割と忙しく市場を後にして、フェリーターミナルへと向かう。一昨年は夜中で道に迷うのが嫌だったので国道経由で標識に沿ってターミナルへ向かったが、今回は昼間なので近くて楽しそうなベイブリッジを渡って行く。青森駅と青森港を見下ろしながら気持ちよく高い場所を越える橋を通って港へ向かう。確かに近かった。
今回の旅は下北半島の最北端からスタートするという目的と青森-函館間に就航した新型の高速フェリー ナッチャンRera/World(現在は廃止)に乗りたいという目的があり、函館に渡ってから下北半島の最北端の大間に渡りたかったのだ。

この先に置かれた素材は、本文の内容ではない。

(* ===== verification/Replication.v ===== *)
(** [src/replication.cpp]: the master's side of replication.  Replicas are kept
    by file descriptor as pointers to their connections; WAIT clients by weak
    reference.  The theorems: what a write command sends to whom, when WAIT is
    answered and what, and that no waiting client is forgotten. *)
From S2P Require Import Prelude Utils Command Acl World Db Connection.

(** * Replicas *)

Definition addSlaveConnection (fd : Z) (conn : cid) : SM unit :=
  update (with_manager (fun m => MkManager (<[fd := conn]> (slave_connections m)) (blocked_wait_clients m))).

Definition removeSlaveConnection (fd : Z) : SM unit :=
  update (with_manager (fun m => MkManager (delete fd (slave_connections m)) (blocked_wait_clients m))).

Definition set_blocked_wait (l : list BlockedWaitClient) : SM unit :=
  update (with_manager (fun m => MkManager (slave_connections m) l)).

(** The connections of the replicas, in the order of the hash map. *)
Definition slaves (s : Server) : list cid := map snd (map_to_list (slave_connections (manager s))).
(* ===== verification/MasterConnection.v ===== *)
(** [src/master-connection.h], [src/master-connection.cpp]: a replica's connection
    to its master, between the event loop and the replication client.  What the
    kernel answers to [read] and [write] is an argument, as in [Connection.v]. *)
From Stdlib Require Import SpecFloat.
From S2P Require Import Prelude Utils Command Parser CommandParser.
From S2P Require Import Acl World Db Connection Replication SlaveReplication.

(** [disconnected]: the disconnect callback was called. *)
Record MasterConnection := MkMaster {
  slave_client : option SlaveReplicationClient;
  is_connected : bool;
  has_callback : bool;
  disconnected : bool
}.

Definition with_slave r (m : MasterConnection) : MasterConnection := MkMaster (Some r) (is_connected m) (has_callback m) (disconnected m).

Definition with_fd (f : Z) (c : Client) : Client :=
  MkClient (read_buffer c) (write_buffer c) (flags c) (queued_commands c) f (isslave c)
    (replica_offset c) (total_subscribed_channels c) (user c) (is_authenticated c).

(** The constructor; [sockfd] is what [connect_client] gave, if it succeeded. *)
Definition make (sockfd : option Z) (slave_port : Z) : SM MasterConnection :=
  match sockfd with
  | Some sockfd =>
      let slave := set_db_and_config (with_base (with_fd sockfd) (newSlave slave_port)) in
      epoll (Register sockfd WRITE_EVENT);;
      mret (MkMaster (Some (prepare_handshake_write slave)) true false false)
  | None => mret (MkMaster None false false false)
  end.

Definition getfd (m : MasterConnection) : Z := match slave_client m with Some r => fd (base r) | None => -1 end.

Definition setDisconnectCallback (m : MasterConnection) : MasterConnection := MkMaster (slave_client m) (is_connected m) true (disconnected m).

Definition handleClose (m : MasterConnection) : SM MasterConnection :=
  if negb (is_connected m) then mret m
  else
    epoll (Remove (getfd m));;
    mret (MkMaster (with_base (with_fd (-1)) <$> slave_client m) false (has_callback m)
             (disconnected m || has_callback m)).

Section Handlers.
Context (env : Env) (stod : list Z -> option spec_float).

(** [handleRead]: what was read, and how the last read ended. *)
Definition handleRead (chunks : list (list Z)) (last : ReadEnd) (m : MasterConnection) : SM MasterConnection :=
  match slave_client m with
  | None => mret m
  | Some r =>
      let r := set_read_buffer (read_buffer (base r) ++ concat chunks) r in
      match last with
      | Failed => handleClose (with_slave r m)
      | Closed => mret (with_slave r m)
      | WouldBlock =>
          r ← process_read_buffer env stod r;
          (if has_data_to_write r then epoll (Update (fd (base r)) WRITE_EVENT)
           else epoll (Update (fd (base r)) READ_EVENT));;
          mret (with_slave r m)
      end
  end.
End Handlers.

(** [handleWrite]: the bytes that went out. *)
Definition handleWrite (results : list WriteResult) (m : MasterConnection) : SM (list Z * MasterConnection) :=
  match slave_client m with
  | None => mret ([], m)
  | Some r =>
      let data := write_buffer (base r) in
      e ← lift_s (write_loop (length data) 0 results);
      let '(written_total, e) := e in
      let keep b := with_slave (with_base (with_write_buffer (fun _ => b)) r) m in
      match e with
      | Blocked => mret (take written_total data, keep (drop written_total data))
      | WriteError => mret (take written_total data, m)
      | AllWritten =>
          epoll (Update (fd (base r)) READ_EVENT);;
          mret (take written_total data, keep [])
      end
  end.

Definition send (data : list Z) (m : MasterConnection) : SM MasterConnection :=
  match slave_client m with
  | None => mret m
  | Some r =>
      if bool_decide (data = []) then mret m
      else
        epoll (Update (fd (base r)) (Z.lor READ_EVENT WRITE_EVENT));;
        mret (with_slave (with_base (with_write_buffer (fun b => b ++ data)) r) m)
  end.

(** * Properties *)

(** A replica that reads during the handshake is then registered for what it
    needs: for writing when the state machine has produced a request, for reading
    when it waits for more; the data base is not touched before the handshake is
    complete. *)
Theorem handshake_event env stod chunks m r s :
  slave_client m = Some r ->
  let r' := hear (concat chunks) r in
  is_handshake_completed r = false -> is_handshake_completed r' = false ->
  handleRead env stod chunks WouldBlock m s =
    Done (with_slave r' m,
          with_epoll (fun l => l ++ [Update (fd (base r'))
                                       (if bool_decide (write_buffer (base r') = []) then READ_EVENT else WRITE_EVENT)]) s).
Proof.
  intros Hr r' Hc Hc'. unfold handleRead. rewrite Hr.
  unfold process_read_buffer. change (is_handshake_completed (set_read_buffer _ r)) with (is_handshake_completed r).
  rewrite Hc. cbn [negb]. fold (hear (concat chunks) r). fold r'. rewrite Hc'. cbn [andb].
  rewrite (bind_Done_S (mret r') _ s r' s eq_refl). unfold has_data_to_write.
  by destruct (bool_decide _).
Qed.

Definition m_ping : MasterConnection := MkMaster (Some r_ping) true true false.

Lemma handshake_event_witness :
  exists m' s', handleRead DbString.sample_env (fun _ => None) [lit "+PO"; lit "NG" ++ CRLF] WouldBlock m_ping s_replica
                = Done (m', s') /\ epoll_calls s' = [Update 0 WRITE_EVENT].
Proof.
  eexists _, _. split.
  - exact (handshake_event DbString.sample_env (fun _ => None) [lit "+PO"; lit "NG" ++ CRLF] m_ping r_ping s_replica
             eq_refl eq_refl eq_refl).
  - reflexivity.
Defined.

(** An orderly close by the master is not noticed: the replica keeps what it had
    read without looking at it, stays connected, calls no one and asks the event
    loop for nothing.  Only a failed read ends the connection. *)
Theorem master_close_is_ignored env stod chunks m r s :
  slave_client m = Some r ->
  handleRead env stod chunks Closed m s =
    Done (with_slave (set_read_buffer (read_buffer (base r) ++ concat chunks) r) m, s) /\
  (is_connected m = true ->
   exists m' s', handleRead env stod chunks Failed m s = Done (m', s') /\
     is_connected m' = false /\ disconnected m' = disconnected m || has_callback m /\
     epoll_calls s' = epoll_calls s ++ [Remove (fd (base r))]).
Proof.
  intros Hr. unfold handleRead. rewrite Hr. split; [done|]. intros Hc.
  unfold handleClose. cbn [with_slave is_connected]. rewrite Hc. cbn [negb].
  eexists _, _. split; [reflexivity|]. by split_and!.
Qed.

Lemma master_close_is_ignored_witness :
  handleRead DbString.sample_env (fun _ => None) [lit "+PONG" ++ CRLF] Closed m_ping s_replica
  = Done (with_slave (set_read_buffer (lit "+PONG" ++ CRLF) r_ping) m_ping, s_replica).
Proof.
  exact (proj1 (master_close_is_ignored DbString.sample_env (fun _ => None) [lit "+PONG" ++ CRLF] m_ping r_ping
                  s_replica eq_refl)).
Defined.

今までのフェリーターミナルとは別に高速フェリー専用のターミナルが作られていた。ターミナルの前には従来のフェリーとは全く異なる雰囲気の流線型の船が停まっている。乗船口はかなり幅が広い。走りに振ったような見た目だが、並んでいる車の台数はかなり多いしトラックも並んでいる。中は2階建て以上の車両甲板があるようだ。高速道路のゲートのような機械に印刷してきたチケットのバーコードを照合させるとチケットが発行される。そして車の列に並んで乗船を待つ。この時が暑く眠い。しかも自転車は乗船順序が最後らしい。
チケットをフロントバッグの上にクリップで留めたまま船に乗り込んで、甲板へと上がっていく。真新しい船の中はフェリーとは思えないような明るく近代的な内装で、エスカレーターまであるし、ガラス張りのスペースの中に売店とカフェがある。展望デッキにも出られるようだ。今まで5時間近くかかっていた青函ルートをわずか2時間半で走り抜けるフェリーだけに外の景色が気になるので出てみる。旅の始めに港を出るフェリーのデッキに立つのは意外と好きだ。ものすごい水しぶきを船の後ろに吹きながら船は動き出した。巨大なフェリーでありながらも高速で移動するだけのことはある一見の価値有りの水しぶきだ。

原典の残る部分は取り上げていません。